A proposta altera a Lei Municipal 10.303, de 23 de dezembro de 2014, que institui a política de transporte cicloviário de Fortaleza.

Segundo o parlamentar, o projeto vem para garantir a todas as pessoas com deficiência, a acessibilidade nos equipamentos públicos da cidade.

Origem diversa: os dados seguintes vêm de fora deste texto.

(** The temporary files around the command, which runs at most once. *)
Inductive file_trace : list exec_event → Prop :=
| trace_none : file_trace []
| trace_data df : file_trace [TempCreated df; TempRemoved df]
| trace_files df ff : file_trace [TempCreated df; TempCreated ff; TempRemoved ff; TempRemoved df]
| trace_ran df ff argv env :
    file_trace [TempCreated df; TempCreated ff; Ran argv env; TempRemoved ff; TempRemoved df].

(** The slot of the governor around these. *)
Inductive watch_trace (g : string) : list exec_event → Prop :=
| trace_nothing : watch_trace g []
| trace_free u : g = "" → file_trace u → watch_trace g u
| trace_governed u : g ≠ "" → file_trace u → watch_trace g (GovernorEntered g :: u ++ [GovernorLeft g]).

Section Exec.
Context {M V : Type} `{WH : WatcherHost M V}.
Variable x : exec_env V.

Lemma or_return_spec {A} s f (r : res A) (w : M * list exec_event) :
  or_return s f r w = (w, match r with Ok a => Ok a | Err e => Err (s, Some (f e)) | Panic p => Panic p end).
Proof. by destruct r. Qed.

Lemma process_environment_world l (w : M * list exec_event) : (process_environment x l w).1 = w.
Proof.
  induction l as [|e l IH]; [done|]. cbn [process_environment]. unfold mbind, ST_bind. rewrite or_return_spec.
  destruct (x_ProcessTemplate x e); [|done..]. by destruct (process_environment x l w) as [w' [?|?|?]].
Qed.

Lemma on_machine_trace {A} (f : ST M string A) (w : M * list exec_event) : (on_machine f w).1.2 = w.2.
Proof. unfold on_machine. by destruct (f w.1) as [m [?|?|?]]. Qed.
(* ===== verification/NagiosWatcher.v ===== *)
(** * The status a server writes to disk

    statistics/instance.go: loading the status file and the checks made on it. Times
    are nanoseconds since the epoch, [None] the zero time. *)
From S2P Require Import Prelude GoLib Files Util GoNum.

Record ServerStats := {
  st_Total : Z; st_Valid : Z; st_Invalid : Z; st_Passed : Z; st_Filtered : Z; st_Replies : Z; st_TTLExpired : Z;
  st_Events : Z;
}.

Record InstanceStatus := {
  is_Identity : string;
  is_Uptime : Z;
  is_ConnectedServer : string;
  (** seconds *)
  is_LastMessage : Z;
  is_Provisioning : bool;
  is_Stats : option ServerStats;
  is_CertificateExpires : option Z;
  is_TokenExpires : option Z;
  is_FileName : string;
  is_ModTime : option Z;
}.

(** What [json.Unmarshal] makes of a status file. *)
Class StatusLib := { json_InstanceStatus : string → res InstanceStatus }.

Definition with_file (f : string) (mtime : Z) (s : InstanceStatus) : InstanceStatus :=
  {| is_Identity := is_Identity s; is_Uptime := is_Uptime s; is_ConnectedServer := is_ConnectedServer s;
     is_LastMessage := is_LastMessage s; is_Provisioning := is_Provisioning s; is_Stats := is_Stats s;
     is_CertificateExpires := is_CertificateExpires s; is_TokenExpires := is_TokenExpires s;
     is_FileName := f; is_ModTime := Some mtime |}.

(** [mtime] is what [os.Stat] answers. *)
Definition LoadInstanceStatus `{StatusLib} (fs : filesystem) (mtime : string → res Z) (f : string) :
    res InstanceStatus :=
  raw ← os_Open fs f;
  status ← json_InstanceStatus raw;
  t ← mtime f;
  Ok (with_file f t status).

(** [t.Sub(u)] saturates. *)
Definition time_Sub (t u : Z) : Z := Z.max int64_min (Z.min int64_max (t - u)%Z).

(** [time.Until] *)
Definition time_Until (now t : Z) : Z := time_Sub t now.

Section Checks.
Variable now : Z.
Variable time_String : Z → string.
Variable duration_String : Z → string.

Definition check_validity (what : string) (expires : option Z) (tillExpire : Z) : res () :=
  match expires with
  | None => Ok tt
  | Some t =>
      if (time_Until now t <? tillExpire)%Z
      then Err (what +:+ " expires " +:+ time_String t +:+ " (" +:+ duration_String (time_Until now t) +:+ ")")
      else Ok tt
  end.

Definition CheckTokenValidity (i : InstanceStatus) (tillExpire : Z) : res () :=
  check_validity "token" (is_TokenExpires i) tillExpire.

Definition CheckCertValidity (i : InstanceStatus) (tillExpire : Z) : res () :=
  check_validity "certificate" (is_CertificateExpires i) tillExpire.

(** [-1 * maxAge] wraps; the zero time is before any other. *)
Definition CheckFileAge (i : InstanceStatus) (maxAge : Z) : res () :=
  let limit := (now + wrap64 (- maxAge))%Z in
  if from_option (λ t, t <? limit)%Z true (is_ModTime i) then Err ("older than " +:+ duration_String maxAge) else Ok tt.

Definition CheckLastMessage (i : InstanceStatus) (maxAge : Z) : res () :=
  let previous := (is_LastMessage i * Second)%Z in
  if (is_LastMessage i =? 0)%Z && f64_ltb (f64_of_Z (is_Uptime i)) (Seconds maxAge) then Ok tt
  else if (previous <? now + wrap64 (- maxAge))%Z then Err ("last message at " +:+ time_String previous)
  else Ok tt.

Definition CheckConnection (i : InstanceStatus) : res () :=
  if String.eqb (is_ConnectedServer i) "" then Err "not connected" else Ok tt.

End Checks.

(** * The nagios watcher

    aagent/watchers/nagioswatcher and aagent/util/nagios.go: runs a check plugin or one
    of the builtin checks, keeps its output, performance data and the last executions,
    and drives its machine and the shared metrics by the state the check found.  One
    check runs at a time; commands, templates, goss, files and clocks are arguments. *)
From S2P Require Import Regex Machine Watchers.

(** ** Performance data *)

Record PerfData := { pd_Unit : string; pd_Label : string; pd_Value : float64 }.

Definition is_perf_value (c : ascii) : bool := is_digit c || elem c (String.list_ascii_of_string "-*+.").

Definition valParse : re :=
  Seq Bol (Seq (Group 1 (Plus true (Chr is_perf_value)))
               (Star true (Group 2 (alts (map lit ["us"; "ms"; "s"; "%"; "B"; "KB"; "MB"; "TB"; "c"]))))).
(* ===== verification/KVWatcher.v ===== *)
(** * The key-value watcher

    aagent/watchers/kvwatcher/kv.go: keeps a value of a machine's data equal to a key of
    a key-value bucket, by polling and by listening to republished updates, and fires
    events on changes.  The bucket, templates, JSON, hiera and queries are arguments. *)
From S2P Require Import Prelude GoLib GoNum Files Util Machine Watchers.

Inductive State := Error | Changed | Unchanged | Skipped.

Definition stateNames (s : State) : string :=
  match s with Error => "error" | Changed => "changed" | Unchanged => "unchanged" | Skipped => "skipped" end.

Record Properties := {
  p_Bucket : string;
  p_Key : string;
  p_Mode : string;
  p_TransitionOnSuccessfulGet : bool;
  p_TransitionOnMatch : bool;
  p_BucketPrefix : bool;
  p_RepublishTrigger : string;
  p_HieraConfig : bool;
  p_StoreKey : string;
  p_Query : string;
}.

Definition set_mode (m : string) (p : Properties) : Properties :=
  {| p_Bucket := p_Bucket p; p_Key := p_Key p; p_Mode := m;
     p_TransitionOnSuccessfulGet := p_TransitionOnSuccessfulGet p; p_TransitionOnMatch := p_TransitionOnMatch p;
     p_BucketPrefix := p_BucketPrefix p; p_RepublishTrigger := p_RepublishTrigger p; p_HieraConfig := p_HieraConfig p;
     p_StoreKey := p_StoreKey p; p_Query := p_Query p |}.

Definition validate (p : Properties) : res Properties :=
  if String.eqb (p_Bucket p) "" then Err "bucket is required"
  else
    let p := if String.eqb (p_Mode p) "" then set_mode "poll" p else p in
    if negb (String.eqb (p_Mode p) "poll") && negb (String.eqb (p_Mode p) "watch") then
      Err "mode should be 'poll' or 'watch'"
    else if String.eqb (p_Mode p) "poll" && String.eqb (p_Key p) "" then Err "poll mode requires a key"
    else if String.eqb (p_Mode p) "watch" then Err "watch mode not supported"
    else Ok p.

(** Values of type [V], [nil] is the absence of one. *)
Record KVWatcher (V : Type) := {
  kv_base : Watcher;
  kv_properties : Properties;
  kv_interval : Z;
  kv_previousVal : option V;
  kv_previousSeq : Z;
  kv_previousState : State;
  kv_polling : bool;
  kv_lastPoll : option Z;
  (** bound to its bucket *)
  kv_bound : bool;
}.
Arguments kv_base {V}. Arguments kv_properties {V}. Arguments kv_interval {V}. Arguments kv_previousVal {V}.
Arguments kv_previousSeq {V}. Arguments kv_previousState {V}. Arguments kv_polling {V}. Arguments kv_lastPoll {V}.
Arguments kv_bound {V}.

Definition NewKV {V} `{TimeLib} (name : string) (states : list string) (required : list ForeignMachineState)
    (failEvent successEvent interval : string) (ai : Z) (has_machine : bool) (rawprop : res Properties) :
    res (KVWatcher V) :=
  i ← ParseDuration interval;
  base ← NewWatcher name "kv" ai states required has_machine failEvent successEvent;
  props ← map_err (λ e, "could not set properties: " +:+ e) (p ← rawprop; validate p);
  Ok {| kv_base := base; kv_properties := props; kv_interval := i; kv_previousVal := None; kv_previousSeq := 0;
        kv_previousState := Error; kv_polling := false; kv_lastPoll := None; kv_bound := false |}.

(** ** Values *)

Class KVLib (V : Type) := {
  (** [cmp.Equal] on values *)
  cmp_Equal : V → V → bool;
  value_string : string → V;
  (** what [json.Unmarshal] leaves in an empty map and in an empty list *)
  json_map : string → V;
  json_list : string → V;
  json_facts : string → res V;
  hiera_Resolve : V → V → res V;
  json_Marshal : V → res string;
  (** the value of a query in a document, [None] for [nil] *)
  gjson_Value : string → string → option V;
}.

(** What go-cmp documents of values of equal type. *)
Class KVLaws (V : Type) `{KVLib V} := { cmp_Equal_spec : ∀ a b, cmp_Equal a b = true ↔ a = b }.

(** What the bucket answers. *)
Inductive kv_entry :=
| Found (value : string) (revision : Z)
| KeyNotFound
| GetFailed (err : string).

Record kv_env := {
  ke_now : Z;
  ke_ProcessTemplate : string → res string;
  ke_connect : res ();
  ke_Get : string → kv_entry;
  ke_Facts : string;
}.

(** A message of a subscription, with its header. *)
Record repub_msg := { rm_Subject : string; rm_Header : string → string; rm_Data : string }.

(** [d.Round(time.Second)]: halves away from zero, the largest duration stays. *)
Definition round_second (d : Z) : Z :=
  let r := Z.rem d Second in
  if (d <? 0)%Z then
    let r := (- r)%Z in
    if (r + r <? Second)%Z then (d + r)%Z else Z.max int64_min (d - Second + r)%Z
  else if (r + r <? Second)%Z then (d - r)%Z else Z.min int64_max (d + Second - r)%Z.

Section KV.
Context {M V : Type} `{WH : WatcherHost M V} `{KL : KVLib V}.
Variable e : kv_env.

Definition resolve_hiera (v : V) : res V :=
  facts ← json_facts (ke_Facts e); hiera_Resolve v facts.

(** A document that holds nothing under the query is stored as the text it is. *)
Definition parseValue (p : Properties) (val : string) : res V :=
  let v := trim_space val in
  if has_prefix v "{" && has_suffix v "}" then
    let m := json_map v in
    m ← (if p_HieraConfig p then resolve_hiera m else Ok m);
    if String.eqb (p_Query p) "" then Ok m
    else
      j ← map_err (λ e, "could not marshal data for query: " +:+ e) (json_Marshal m);
      Ok (default (value_string val) (gjson_Value j (p_Query p)))
  else if has_prefix v "[" && has_suffix v "]" then Ok (json_list v)
  else Ok (value_string val).

Definition dataKey (p : Properties) : string :=
  let key := if String.eqb (p_StoreKey p) "" then p_Key p else p_StoreKey p in
  match ke_ProcessTemplate e key with
  | Ok parsedKey => if p_BucketPrefix p then p_Bucket p +:+ "_" +:+ parsedKey else parsedKey
  | _ => p_Key p
  end.

(** The watcher and the machine; every error is returned with the state [Error]. *)
Abbreviation World := (KVWatcher V * M)%type.
Abbreviation PollM := (ST World string).
(** ** Paths that are not empty *)

Lemma path_clean_nonempty p : path_clean p ≠ "".
Proof.
  unfold path_clean. destruct (String.eqb p ""); [done|]. destruct (has_prefix p "/"); [done|].
  destruct (String.eqb_spec (join (rev (fold_left (clean_step false) (split p slash) [])) "/") ""); done.
Qed.

Lemma path_join_nonempty l x : x ∈ l → x ≠ "" → path_join l ≠ "".
Proof.
  intros Hx Hne. unfold path_join. destruct (List.filter _ l) eqn:Hf; [|apply path_clean_nonempty].
  exfalso. assert (In x (List.filter (λ e, negb (String.eqb e "")) l)) as Hin.
  { apply List.filter_In. split; [by apply list_elem_of_In|]. by rewrite (proj2 (String.eqb_neq _ _) Hne). }
  by rewrite Hf in Hin.
Qed.

(** ** The last element of a path *)

(** A name that [filepath.Clean] keeps. *)
Definition simple_name (a : string) : Prop := (a ∉ [""; "."; ".."]) ∧ (split a slash = [a]).

Lemma split_append a b : split (a +:+ "/" +:+ b) slash = split a slash ++ split b slash.
Proof. apply (split_go_app slash "" a b). Qed.

Lemma split_join_last l a : split a slash = [a] → ∃ pre, split (join (l ++ [a]) "/") slash = pre ++ [a].
Proof.
  intros Ha. destruct l as [|x l]; [by exists []|].
  rewrite join_app by done. change (join [a] "/") with a. rewrite split_append, Ha. by eexists.
Qed.

Lemma clean_last p pre a : simple_name a → split p slash = pre ++ [a] →
  ∃ pre', split (path_clean p) slash = pre' ++ [a].
Proof.
  intros [Ha Hs] Hp. unfold path_clean. destruct (String.eqb_spec p "") as [->|_].
  { exfalso. apply Ha. apply (app_inj_tail [] pre "" a) in Hp as [_ <-]. set_solver. }
  rewrite Hp, fold_left_app. cbn [fold_left].
  assert (∀ r st, clean_step r st a = a :: st) as Hstep.
  { intros r st. unfold clean_step. by rewrite !(proj2 (String.eqb_neq a _)) by (intros ->; apply Ha; set_solver). }
  rewrite !Hstep.
  destruct (has_prefix p "/").
  - cbn [rev]. destruct (split_join_last (rev (fold_left (clean_step true) pre [])) a Hs) as [pre' Hpre].
    exists ("" :: pre'). change ("/" +:+ ?x) with ("" +:+ "/" +:+ x). rewrite (split_append ""), Hpre. done.
  - cbn [rev]. destruct (split_join_last (rev (fold_left (clean_step false) pre [])) a Hs) as [pre' Hpre].
    destruct (String.eqb_spec (join (rev (fold_left (clean_step false) pre []) ++ [a]) "/") "") as [He|_]; [|by exists pre'].
    exfalso. rewrite He in Hpre. apply Ha. apply (app_inj_tail [] pre' "" a) in Hpre as [_ <-]. set_solver.
Qed.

“Acreditamos que todos, sem exceção, precisam ser privilegiados com os programas que a prefeitura de Fortaleza dispõe. Atualmente temos mais de 2 milhões de pessoas com algum tipo de deficiência, e não existe nenhuma bicicleta que possa envolver esses cidadãos em momentos de lazer e vida saudável. Nossa proposta quer garantir qualidade de vida a todos, pois não há preço que pague a alegria de proporcionar a um deficiente visual, a um deficiente físico, a sensação de ter o vento batendo no rosto durante um passeio de bicicleta”, justifica Reginauro.

Números
O parlamentar afirma que, de acordo com o último censo demográfico do IBGE de 2010, cerca de 45 milhões de brasileiros possuem algum tipo de deficiência, ou seja, 23,9% da população do país precisa desta opção de lazer. Algumas cidades do Brasil, como João Pessoa, São Paulo e Rio de Janeiro já desenvolvem esse programa voltado à mobilidade, acessibilidade e inclusão social. A ideia do vereador Sargento Reginauro já foi repassada aos líderes do governo municipal na Câmara de Fortaleza.

Adaptadas
Segundo o projeto, as bicicletas poderão ser adaptadas para duas ou mais pessoas, facilitando o transporte de pessoas com deficiência visual, com síndrome de Down, com Transtorno do Espectro Autista (TEA), mobilidade reduzida e idosos, a oportunidade de pedalar com segurança por Fortaleza.

Inclusão
Sargento Reginauro reforça que, além de promover a oportunidade de lazer para essas pessoas, a iniciativa visa promover a inclusão social. “Muitas dessas pessoas vivem reclusas dentro de casa, esquecidas do mundo, e esse Projeto de Lei as colocam em evidência, mostra a todos eles e também a nós que eles podem viver normalmente, e que são capazes de desempenhar muitas atividades, basta ter oportunidade e auxílio por parte do Poder Executivo” concluiu.